Stored items:
★ ★ ★ ★

(* ===== verification/ApiServer.v ===== *)
(** * internal/apiserver and cmd/apiserver: the server process

    What the process serves and who may use it: the storages with the routes
    the generic server makes of them, [Run] with its groups, filtered
    discovery and authorizer, and the names of the published schemas.  The
    parts of k8s.io/apiserver that [Run] hands its storages and paths to (the
    installer of a group, the request info, the authorizer by path and group)
    are modelled from their sources; certificates, the delegated
    authentication and authorization and the HTTP server are parameters. *)

From Stdlib Require Import Ascii ZArith Lia.
From stdpp Require Import prelude strings gmap sorting.
From S2P Require Import Prelude GoStrings Json Visit Api Codec Parameters Discovery Manager Client OpenApi.

Local Open Scope string_scope.

(** ** Request info (k8s.io/apiserver/pkg/endpoints/request) *)

Fixpoint TrimLeftByte (s : string) (c : ascii) : string :=
  match s with
  | String d s' => if (d =? c)%char then TrimLeftByte s' c else s
  | EmptyString => EmptyString
  end.

(** [strings.TrimPrefix]. *)
Definition TrimPrefix (s p : string) : string := default s (strip_prefix p s).

Definition lower (c : ascii) : ascii :=
  if is_upper c then ascii_of_N (N_of_ascii c + 32) else c.
Fixpoint ToLower (s : string) : string :=
  match s with EmptyString => EmptyString | String c s' => String (lower c) (ToLower s') end.

Definition splitPath (path : string) : list string :=
  let path := TrimRightByte (TrimLeftByte path "/") "/" in
  if str_empty path then [] else Split path "/".

Record RequestInfo : Type := mkInfo {
  IsResourceRequest : bool;
  RI_Path : string;
  RI_Verb : string;
  RI_APIPrefix : string;
  RI_APIGroup : string;
  RI_APIVersion : string;
  RI_Namespace : string;
  RI_Resource : string;
  RI_Subresource : string;
  RI_Name : string;
}.

(** What decoding the query of a list gives: whether it is a watch, and the
    name its field selector asks for. *)
Record list_query : Type := mkQuery { q_Watch : bool; q_Name : option string }.

Definition method_verb (method : string) : string :=
  default "" (assoc_get method [("POST", "create"); ("GET", "get"); ("HEAD", "get"); ("PUT", "update");
                                ("PATCH", "patch"); ("DELETE", "delete")]).

(** The path after the version, with the verb the path or the method gives:
    the namespace, and the parts from the resource on. *)
Definition namespace_parts (parts : list string) : string * list string :=
  match parts with
  | ["namespaces"] => ("", parts)
  | "namespaces" :: ns :: rest =>
      match rest with
      | sub :: _ => if (sub =? "status") || (sub =? "finalize") then (ns, parts) else (ns, rest)
      | [] => (ns, parts)
      end
  | _ => ("", parts)
  end.

Definition resource_info (method path prefix group version : string) (q : list_query) (parts : list string)
    : res error RequestInfo :=
  '(verb, parts) ←
    match parts with
    | p :: rest =>
        if (p =? "proxy") || (p =? "watch") then
          match rest with
          | [] => Err (EMsg ("unable to determine kind and namespace from url, " +:+ path))
          | _ => Ok (p, rest)
          end
        else Ok (method_verb method, parts)
    | [] => Panic "index out of range"
    end;
  let '(ns, parts) := namespace_parts parts in
  let subresource := match parts with _ :: _ :: s :: _ => if verb =? "proxy" then "" else s | _ => "" end in
  let name := match parts with _ :: n :: _ => n | _ => "" end in
  let resource := match parts with r :: _ => r | [] => "" end in
  let '(verb, name) :=
    if str_empty name && (verb =? "get") then
      ((if q_Watch q then "watch" else "list"),
       match q_Name q with Some n => if IsValidPathSegmentName n then n else name | None => name end)
    else (verb, name) in
  let verb := if str_empty name && (verb =? "delete") then "deletecollection" else verb in
  Ok (mkInfo true path verb prefix group version ns resource subresource name).

(** [RequestInfoFactory.NewRequestInfo], with the prefixes of
    [NewRequestInfoResolver]: [apis] with groups and [api] without. *)
Definition NewRequestInfo (method path : string) (q : list_query) : res error RequestInfo :=
  let other prefix := mkInfo false path (ToLower method) prefix "" "" "" "" "" "" in
  match splitPath path with
  | prefix :: parts =>
      if (length parts <? 2)%nat then Ok (other "")
      else if prefix =? "api" then
        match parts with
        | version :: parts => resource_info method path prefix "" version q parts
        | [] => Ok (other prefix)
        end
      else if prefix =? "apis" then
        match parts with
        | group :: version :: part :: parts => resource_info method path prefix group version q (part :: parts)
        | _ => Ok (other prefix)
        end
      else Ok (other "")
  | [] => Ok (other "")
  end.

(** ** Authorization *)

Inductive decision : Type := Allow | Deny | NoOpinion.

(** The groups of the user, if there is one, and the request. *)
Definition authorizer : Type := option (list string) → RequestInfo → decision.

(** Package path: the names and prefixes that need no authorization. *)
Definition split_star (p : string) : res error (string + string) :=
  match Cut p "*" with
  | None => Ok (inl p)
  | Some (before, after) =>
      if str_empty after then Ok (inr before) else Err (EMsg ("only trailing * allowed in " +:+ p))
  end.

Definition path_NewAuthorizer (alwaysAllowPaths : list string) : res error authorizer :=
  ps ← mapM (λ p, split_star (TrimPrefix p "/")) alwaysAllowPaths;
  Ok (λ _ info,
    if IsResourceRequest info then NoOpinion
    else
      let pth := TrimPrefix (RI_Path info) "/" in
      if existsb (λ p, match p with inl name => name =? pth | inr prefix => HasPrefix pth prefix end) ps
      then Allow else NoOpinion).

Definition NewPrivilegedGroups (groups : list string) : authorizer := λ user _,
  match user with
  | None => NoOpinion
  | Some gs => if existsb (λ g, existsb (String.eqb g) groups) gs then Allow else NoOpinion
  end.

Fixpoint union_authorizer (l : list authorizer) : authorizer := λ user info,
  match l with
  | [] => NoOpinion
  | a :: rest => match a user info with NoOpinion => union_authorizer rest user info | d => d end
  end.

Record authz_options : Type := mkAuthz {
  AlwaysAllowPaths : list string;
  AlwaysAllowGroups : list string;
}.

Definition NewDelegatingAuthorizationOptions : authz_options :=
  mkAuthz ["/healthz"; "/readyz"; "/livez"] ["system:masters"].

(** [toAuthorizer]; [client] decides by asking the cluster. *)
Definition toAuthorizer (s : authz_options) (client : option authorizer) : res error authorizer :=
  let groups := match AlwaysAllowGroups s with [] => [] | gs => [NewPrivilegedGroups gs] end in
  paths ← match AlwaysAllowPaths s with [] => Ok [] | ps => a ← path_NewAuthorizer ps; Ok [a] end;
  Ok (union_authorizer (groups ++ paths ++ match client with Some a => [a] | None => [] end)).

(** ** The storages (internal/apiserver/storage/virtualmachinetemplate) *)

Inductive api_version : Type := V1alpha1 | V1beta1.

Inductive rest_storage : Type :=
| DummyREST (v : api_version)
| ProcessREST (v : api_version)
| CreateREST (v : api_version).

Definition subresource_package (v : api_version) : string :=
  match v with V1alpha1 => "subresourcesv1alpha1" | V1beta1 => "subresourcesv1beta1" end.
Definition subresource_gv (v : api_version) : GroupVersion :=
  mkGV "subresources.template.kubevirt.io" (match v with V1alpha1 => "v1alpha1" | V1beta1 => "v1beta1" end).

(** [New]: the Go type of the object. *)
Definition storage_New (s : rest_storage) : string :=
  match s with
  | DummyREST v => subresource_package v +:+ ".VirtualMachineTemplate"
  | ProcessREST v | CreateREST v => subresource_package v +:+ ".ProcessedVirtualMachineTemplate"
  end.

(** The optional interfaces: [rest.Scoper], [rest.SingularNameProvider] and
    [rest.Connecter] with its methods. *)
Definition NamespaceScoped (s : rest_storage) : option bool :=
  match s with DummyREST _ => Some true | _ => None end.
Definition SingularResourceName : string := "virtualmachinetemplate".
Definition GetSingularName (s : rest_storage) : option string :=
  match s with DummyREST _ => Some SingularResourceName | _ => None end.
Definition ConnectMethods (s : rest_storage) : option (list string) :=
  match s with DummyREST _ => None | _ => Some ["POST"] end.

(** The API groups of cmd/apiserver/main.go. *)
Definition version_storage (v : api_version) : gmap string rest_storage :=
  {[ PluralResourceName := DummyREST v;
     PluralResourceName +:+ "/process" := ProcessREST v;
     PluralResourceName +:+ "/create" := CreateREST v ]}.
Definition main_groups : APIGroups rest_storage :=
  [(subresource_gv V1alpha1, version_storage V1alpha1); (subresource_gv V1beta1, version_storage V1beta1)].

(** ** Installing a group (k8s.io/apiserver/pkg/endpoints, pkg/server) *)

(** A scheme: the kinds with their Go types, and the group versions in the
    order of their registration. *)
Record server_scheme : Type := mkScheme { s_kinds : scheme; s_observed : list GroupVersion }.

(** [schema.ParseGroupVersion] of a registered version, and the versions in
    the order of their first registration ([addObservedVersion]). *)
Definition ParseGroupVersion (gv : string) : GroupVersion :=
  match Cut gv "/" with Some (g, v) => mkGV g v | None => mkGV "" gv end.
Definition observe (seen : list GroupVersion) (gv : GroupVersion) : list GroupVersion :=
  if bool_decide (gv ∈ seen) then seen else (seen ++ [gv])%list.
Definition observedVersions (es : list ((string * string) * string)) : list GroupVersion :=
  foldl observe [] ((λ e, ParseGroupVersion e.1.1) <$> es).

(** [scheme.New] with its versions; [None] when it panics. *)
Definition scheme_New (clientgo virt cdi : list ((string * string) * string)) : option server_scheme :=
  m ← New clientgo virt cdi;
  Some (mkScheme m (observedVersions (clientgo ++ virt ++ cdi ++ own_kinds)%list)).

★ ★ ★ ★

YOUR GOAL: List the lines of the entries that include "before".

SOLVED EXERCISE:
  | Some (before, after) =>
      if str_empty after then Ok (inr before) else Err (EMsg ("only trailing * allowed in " +:+ p))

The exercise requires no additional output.